I must express my surprise, and the surprise of some of my colleagues, that we have not seen more in the way of pre-positioning of forces and equipment in the region, both as a signal to the Government of Serbia and as an indication that we can act quickly when necessary. I must also express my surprise that a second battle group has been put into Macedonia, when we know how difficult it is to move from Macedonia into Kosovo, rather than its being put into northern Albania, where one might have thought it would now be useful to have rather heavier British as well as other forces, and indeed to be doing something about the appalling state of the roads, transport and equipment there.
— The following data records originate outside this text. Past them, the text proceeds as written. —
(** * Nove music player: recommendation engine and audio cache

    A shallow embedding of [src/services/userProfile.ts] (user profile,
    interaction recorder and the IndexedDB audio cache that shares the file)
    and of [src/services/recommendationEngine.ts] (tag extractor and ranker),
    followed by the properties the specification states about them.

    Conventions of the embedding.
    - A JavaScript number that holds a time stamp, a byte count or a counter is
      an integer and is modelled by [Z].  A number that holds an interest score
      or a completion rate is modelled by an exact rational [Q].  The code
      computes on IEEE doubles: sums of integer-valued scores are exact there
      too, while a score that has decayed carries the rounding of
      [Math.pow] and of the product, which the model does not follow.  The
      properties below state no exact value of a decayed score.
    - A JavaScript object used as a dictionary is a [gmap string _], which
      holds its own properties.  A read [obj[key]] also finds the members the
      object inherits from [Object.prototype] ([Js.member]).  The environment
      is the standard one: that prototype holds its twelve standard members
      and nothing else.  The sources add to it in one way only, by a write
      through the key [__proto__], as a tag or a song id of that name causes;
      what later reads find after such a write is outside the model, and the
      properties of the recorder that depend on it exclude that key
      ([Runs.keepsPrototype]).
    - A string is the sequence of its code units.  The model holds the strings
      whose code units are below 256, one [ascii] for each; strings with other
      code units are outside of it.
    - [Date.now()] is read several times during one synchronous call; the model
      passes one reading [now] for the whole call.
    - [Math.random()] is a stream [rng : nat -> Q]; the n-th draw of a call is
      [rng n].
    - A mutated object is returned as a new value. *)

From Stdlib Require Import Ascii QArith Qround Qpower Lqa.
From stdpp Require Import gmap strings list fin_maps pretty sorting.

Local Open Scope Z_scope.

(** ** JavaScript built-ins used by the sources *)

Module Js.

(** Relative index of [Array.prototype.slice] and [splice]: a negative index
    counts from the end, and the result is clamped to [0 .. len]. *)
Definition rel_index (len i : Z) : Z :=
  if i <? 0 then Z.max (len + i) 0 else Z.min i len.

(** [arr.slice(start, end)]. *)
Definition slice {A} (start fin : Z) (arr : list A) : list A :=
  let len := Z.of_nat (length arr) in
  let k := rel_index len start in
  let final := rel_index len fin in
  take (Z.to_nat (final - k)) (drop (Z.to_nat k) arr).

(** [arr.slice(start)]. *)
Definition slice_from {A} (start : Z) (arr : list A) : list A :=
  drop (Z.to_nat (rel_index (Z.of_nat (length arr)) start)) arr.

(** [arr.splice(pos, 0, x)]: the array after the insertion. *)
Definition splice_insert {A} (pos : Z) (x : A) (arr : list A) : list A :=
  let k := Z.to_nat (rel_index (Z.of_nat (length arr)) pos) in
  take k arr ++ x :: drop k arr.

(** [arr.splice(pos, 1)]: the removed elements and the array that is left. *)
Definition splice_remove {A} (pos : Z) (arr : list A) : list A * list A :=
  let k := Z.to_nat (rel_index (Z.of_nat (length arr)) pos) in
  (take 1 (drop k arr), take k arr ++ drop (S k) arr).

(** [arr.sort(cmp)] is a stable sort.  [le a b] stands for [cmp(a, b) <= 0]:
    [a] may stay in front of [b]. *)
Fixpoint sort_insert {A} (le : A -> A -> bool) (x : A) (l : list A) : list A :=
  match l with
  | [] => [x]
  | y :: l' => if le x y then x :: y :: l' else y :: sort_insert le x l'
  end.

Definition sort {A} (le : A -> A -> bool) (arr : list A) : list A :=
  foldr (sort_insert le) [] arr.

(** [arr.includes(x)] on an array of strings. *)
Definition includes (x : string) (arr : list string) : bool :=
  bool_decide (x ∈ arr).

(** [[...new Set(arr)]]: first occurrences, in order. *)
Fixpoint uniq_acc (seen : list string) (arr : list string) : list string :=
  match arr with
  | [] => []
  | x :: arr' =>
      if includes x seen then uniq_acc seen arr'
      else x :: uniq_acc (x :: seen) arr'
  end.

Definition uniq (arr : list string) : list string := uniq_acc [] arr.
The Minister may be able to tell us what role is seen for the KLA in the resolution of the conflict. The KLA is clearly part of the problem, but it may also, as with the Croats in Bosnia, have to be part of the solution. The KLA originally had many dubious connections, particularly in northern Albania, but it has been recruiting a large number of new recruits from among the refugees, and therefore it perhaps provides part of the solution.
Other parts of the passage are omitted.